What the task requires:
Set down exactly the first line of the entries and every line after it, through the line with "Definition connect (cfg".

== Material for this exercise

(** [spawn_price_stream], [spawn_candle_poll], [spawn_transaction_stream] *)
Definition spawn_price_stream (s : t) : t :=
  let s1 := cancel (price_stream_cancel s) (renew_price s) in
  match instruments s1 with
  | [] => s1
  | l => spawn (PriceStream l) (price_stream_cancel s1) s1
  end.
Definition spawn_candle_poll (s : t) : t :=
  let s1 := renew_candle (cancel (candle_poll_cancel s) s) in
  spawn CandlePoll (candle_poll_cancel s1) s1.
Definition spawn_transaction_stream (s : t) : t :=
  let s1 := renew_transaction (cancel (transaction_stream_cancel s) s) in
  spawn TransactionStream (transaction_stream_cancel s1) s1.

(** The new channel of [connect]. *)
Definition open_channel (o : Oanda.t) : Oanda.t :=
  Oanda.mk (breaker o) (hedging_mode o) (Some (mkChannel [] true))
    (retired o ++ option_list (slot o)) (published o).

(** [connect] *)
Definition connect (cfg : ProviderConfig) (s : t) : t :=
  let s := set_instruments (pc_symbols cfg) (set_config cfg s) in
  let s := set_oanda (open_channel (oanda s)) s in
  let s := spawn_price_stream s in
  let s := if wants_candles (pc_event_types cfg) then spawn_candle_poll s else s in
  spawn_transaction_stream s.

(** [subscribe], [unsubscribe] *)
Definition add_instruments (symbols l : list string) : list string :=
  foldl (fun acc x => add_if_missing x acc) l symbols.
Definition remove_instruments (symbols l : list string) : list string :=
  foldl (fun acc x => filter (fun i => i <> x) acc) l symbols.
Definition subscribe (symbols : list string) (s : t) : t :=
  spawn_price_stream (set_instruments (add_instruments symbols (instruments s)) s).
Definition unsubscribe (symbols : list string) (s : t) : t :=
  spawn_price_stream (set_instruments (remove_instruments symbols (instruments s)) s).

(** [disconnect], [reconnect] *)
Definition disconnect (s : t) : t :=
  cancel (cancel_token s) (cancel (transaction_stream_cancel s)
    (cancel (candle_poll_cancel s) (cancel (price_stream_cancel s) s))).
Definition reconnect (s : t) : result unit WebSocketError * t :=
  match stored_config s with
  | None => (Err (ConnectionClosed "Cannot reconnect: no stored config"), s)
  | Some cfg => (Ok tt, connect cfg s)
  end.

(** Whether a task's tokens have fired. *)
Definition stopped (tok : nat) (s : t) : bool :=
  bool_decide (tok ∈ cancelled s) || bool_decide (cancel_token s ∈ cancelled s).

End provider.

(** ** Reading the streams *)

(** What [select!] reports to a stream task. *)
Inductive StreamEvent :=
| Chunk (data : string)
| ReadFailed
| EndOfStream
| DeadlinePassed
| TokenFired.

(** One connection of a stream: the reply to its request, what follows, and
    whether a token fires in the pause after it. *)
Record Session := { se_reply : HttpReply; se_events : list StreamEvent; se_token_in_pause : bool }.

(** The start of [run_single_price_stream] and [run_single_transaction_stream]. *)
Definition refused (r : HttpReply) : option StreamError :=
  match r with
  | SendFailed _ => Some Network
  | Replied status _ =>
      if (status =? 401)%Z || (status =? 403)%Z then Some PermanentAuth
      else if is_success status then None else Some Network
  end.

Section tasks.
Context `{DEC : !Decimals} {DT : DecimalText DEC} {SD : Serde}.
Context {W : Type} {CLK : Clock W} {RT : Runtime W} {HTTP : Http W}.
Context (c : Config).

Definition PS : Type := t * W.
Definition look {R} (f : t -> R) : ST PS R := fun '(s, w) => (f s, (s, w)).
Definition update (f : t -> t) : ST PS unit := fun '(s, w) => (tt, (f s, w)).
Definition world {R} (m : ST W R) : ST PS R := fun '(s, w) => let (r, w') := m w in (r, (s, w')).
Definition utc : ST PS Z := fun '(s, w) => (utc_now w, (s, w)).

(** [if let Some(tx) = ... { let _ = tx.send(msg) }] *)
Definition send_live (msg : WsMessage) (s : t) : t := set_oanda (push msg (oanda s)).2 s.

(** [process_price_buffer]: one line *)
Definition process_price_line (line : string) : ST PS unit :=
  if (trim line =? "")%string then mret tt
  else match json_parse (trim line) ≫= from_price_stream_message with
  | Some (StreamPrice price) =>
      n ← utc;
      for_each (fun msg => update (send_live msg)) (price_to_quote n (platform c) price)
  | Some (StreamHeartbeat _) | None => mret tt
  end.
Definition process_price_buffer (buffer : string) : ST PS string :=
  let (lines, rest) := take_lines buffer in
  for_each process_price_line lines;; mret rest.

(** The chunk loop of [run_single_price_stream] *)
Fixpoint read_prices (events : list StreamEvent) (buffer : string) : ST PS StreamError :=
  match events with
  | [] | TokenFired :: _ => mret Cancelled
  | Chunk data :: events' =>
      rest ← process_price_buffer (buffer +:+ data); read_prices events' rest
  | ReadFailed :: _ | EndOfStream :: _ => mret Network
  | DeadlinePassed :: _ => mret HeartbeatTimeout
  end.
Definition run_single_price_stream (se : Session) : ST PS StreamError :=
  match refused (se_reply se) with
  | Some e => mret e
  | None => read_prices (se_events se) ""
  end.

(** The reconnection loop of [run_price_stream], [run_transaction_stream] and
    [run_transaction_stream_internal]: the pauses it takes. *)
Fixpoint reconnect_loop (run : Session -> ST PS StreamError) (sessions : list Session)
    (backoff : Z) : ST PS (list Z) :=
  match sessions with
  | [] => mret []
  | se :: rest =>
      e ← run se;
      match e with
      | Cancelled | PermanentAuth => mret []
      | Network | HeartbeatTimeout =>
          if se_token_in_pause se then mret [backoff]
          else pauses ← reconnect_loop run rest (next_backoff backoff); mret (backoff :: pauses)
      end
  end.
Definition run_price_stream (sessions : list Session) : ST PS (list Z) :=
  reconnect_loop run_single_price_stream sessions INITIAL_BACKOFF.

(** [TransactionSink] *)
Inductive TransactionSink := Strategy | InternalSink.

(** [claim_if_needed] *)
Definition claim_if_needed (sink : TransactionSink) (line : OandaTransactionStreamLine)
  : ST PS bool := fun '(s, w) =>
  match sink with
  | InternalSink => (true, (s, w))
  | Strategy =>
      if negb (rest_path_also_publishes (otl_transaction_type line)) then (true, (s, w))
      else match otl_id line with
      | None => (true, (s, w))
      | Some id =>
          match slot (oanda s) with
          | None => (false, (s, w))
          | Some _ =>
              let (ok, p) := Published.try_claim id (published (oanda s)) in
              (ok, (set_oanda (set_published p (oanda s)) s, w))
          end
      end
  end.

(** [TransactionSink::send] *)
Definition send (sink : TransactionSink) (msg : WsMessage) : ST PS unit :=
  match sink with
  | Strategy => update (send_live msg)
  | InternalSink =>
      update (fun s => set_internal (internal_events s ++ [internal_new msg (platform c)]) s)
  end.

(** [process_transaction_buffer]: a parsed line *)
Definition process_transaction (sink : TransactionSink) (line : OandaTransactionStreamLine)
  : ST PS unit :=
  if (otl_transaction_type line =? "HEARTBEAT")%string then mret tt
  else
    claimed ← claim_if_needed sink line;
    if claimed : bool then
      n ← utc;
      for_each (send sink) (transaction_to_messages n line);;
      (if (otl_transaction_type line =? "ORDER_FILL")%string then
         match sink with
         | InternalSink => mret tt
         | Strategy =>
             account ← world (account_snapshot_for_fill c (otl_account_balance line));
             match account with
             | None => mret tt
             | Some account =>
                 n ← utc;
                 send sink (MAccount BalanceUpdated account
                              (parse_transaction_time n (otl_time line)))
             end
         end
       else mret tt)
    else mret tt.

Definition process_transaction_line (sink : TransactionSink) (line : string) : ST PS unit :=
  if (trim line =? "")%string then mret tt
  else match json_parse (trim line) ≫= from_transaction_line with
  | Some tx => process_transaction sink tx
  | None => mret tt
  end.

(** [process_transaction_buffer]: the lines until a token fires *)
Fixpoint process_transaction_lines (sink : TransactionSink) (tok : nat) (lines : list string)
  : ST PS unit :=
  match lines with
  | [] => mret tt
  | line :: rest =>
      stop ← look (stopped tok);
      if stop : bool then mret tt
      else process_transaction_line sink line;; process_transaction_lines sink tok rest
  end.

(** The chunk loop of [run_single_transaction_stream]; once a token has fired
    what is left of the buffer is never sent. *)
Fixpoint read_transactions (sink : TransactionSink) (tok : nat) (events : list StreamEvent)
    (buffer : string) : ST PS StreamError :=
  match events with
  | [] | TokenFired :: _ => mret Cancelled
  | Chunk data :: events' =>
      let (lines, rest) := take_lines (buffer +:+ data) in
      process_transaction_lines sink tok lines;; read_transactions sink tok events' rest
  | ReadFailed :: _ | EndOfStream :: _ => mret Network
  | DeadlinePassed :: _ => mret HeartbeatTimeout
  end.
Definition run_single_transaction_stream (sink : TransactionSink) (tok : nat) (se : Session)
  : ST PS StreamError :=
  match refused (se_reply se) with
  | Some e => mret e
  | None => read_transactions sink tok (se_events se) ""
  end.

(** [run_transaction_stream], [run_transaction_stream_internal] *)
Definition run_transaction_stream (tok : nat) (sessions : list Session) : ST PS (list Z) :=
  reconnect_loop (run_single_transaction_stream Strategy tok) sessions INITIAL_BACKOFF.
Definition run_transaction_stream_internal (tok : nat) (sessions : list Session)
  : ST PS (list Z) :=
  reconnect_loop (run_single_transaction_stream InternalSink tok) sessions INITIAL_BACKOFF.

(** ** Polling candles *)

(** [candle_to_bar] *)
Definition candle_to_bar (symbol : string) (candle : OandaCandle) : option Bar :=
  candle_bar symbol (header_value (platform c)) OneMinute candle.

(** [poll_candles]; both failures are retried, so they are one [None]. *)
Definition poll_candles (symbol : string) : ST W (option (list OandaCandle)) :=
  r ← http (mkRequest GET (base_url c +:+ "/v3/instruments/" +:+ symbol +:+
        "/candles?granularity=" +:+ CANDLE_GRANULARITY +:+ "&count=" +:+
        show_Z CANDLE_POLL_COUNT) (auth_header c) None);
  mret (match r with
        | SendFailed _ => None
        | Replied status body =>
            if is_success status
            then match json_as from_candles_response body with
                 | Ok l => Some (List.filter oca_complete l)
                 | Err _ => None
                 end
            else None
        end).

(** The bars of a poll that were not emitted yet. *)
Definition new_bars (watermark : option Z) (bars : list Bar) : list Bar :=
  match watermark with
  | None => option_list (last bars)
  | Some t => List.filter (fun b => (t <? bar_timestamp b)%Z) bars
  end.

(** Emitting them: only while a channel is connected. *)
Definition emit_bars (symbol : string) (bars : list Bar) (last_emitted : gmap string Z)
  : ST PS (gmap string Z) := fun '(s, w) =>
  match slot (oanda s) with
  | None => (last_emitted, (s, w))
  | Some _ =>
      (foldl (fun m b => <[symbol := bar_timestamp b]> m) last_emitted bars,
       (foldl (fun s b => send_live (MCandle b (utc_now w)) s) s bars, w))
  end.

====

Written solution:
(** [spawn_price_stream], [spawn_candle_poll], [spawn_transaction_stream] *)
Definition spawn_price_stream (s : t) : t :=
  let s1 := cancel (price_stream_cancel s) (renew_price s) in
  match instruments s1 with
  | [] => s1
  | l => spawn (PriceStream l) (price_stream_cancel s1) s1
  end.
Definition spawn_candle_poll (s : t) : t :=
  let s1 := renew_candle (cancel (candle_poll_cancel s) s) in
  spawn CandlePoll (candle_poll_cancel s1) s1.
Definition spawn_transaction_stream (s : t) : t :=
  let s1 := renew_transaction (cancel (transaction_stream_cancel s) s) in
  spawn TransactionStream (transaction_stream_cancel s1) s1.

(** The new channel of [connect]. *)
Definition open_channel (o : Oanda.t) : Oanda.t :=
  Oanda.mk (breaker o) (hedging_mode o) (Some (mkChannel [] true))
    (retired o ++ option_list (slot o)) (published o).

(** [connect] *)
Definition connect (cfg : ProviderConfig) (s : t) : t :=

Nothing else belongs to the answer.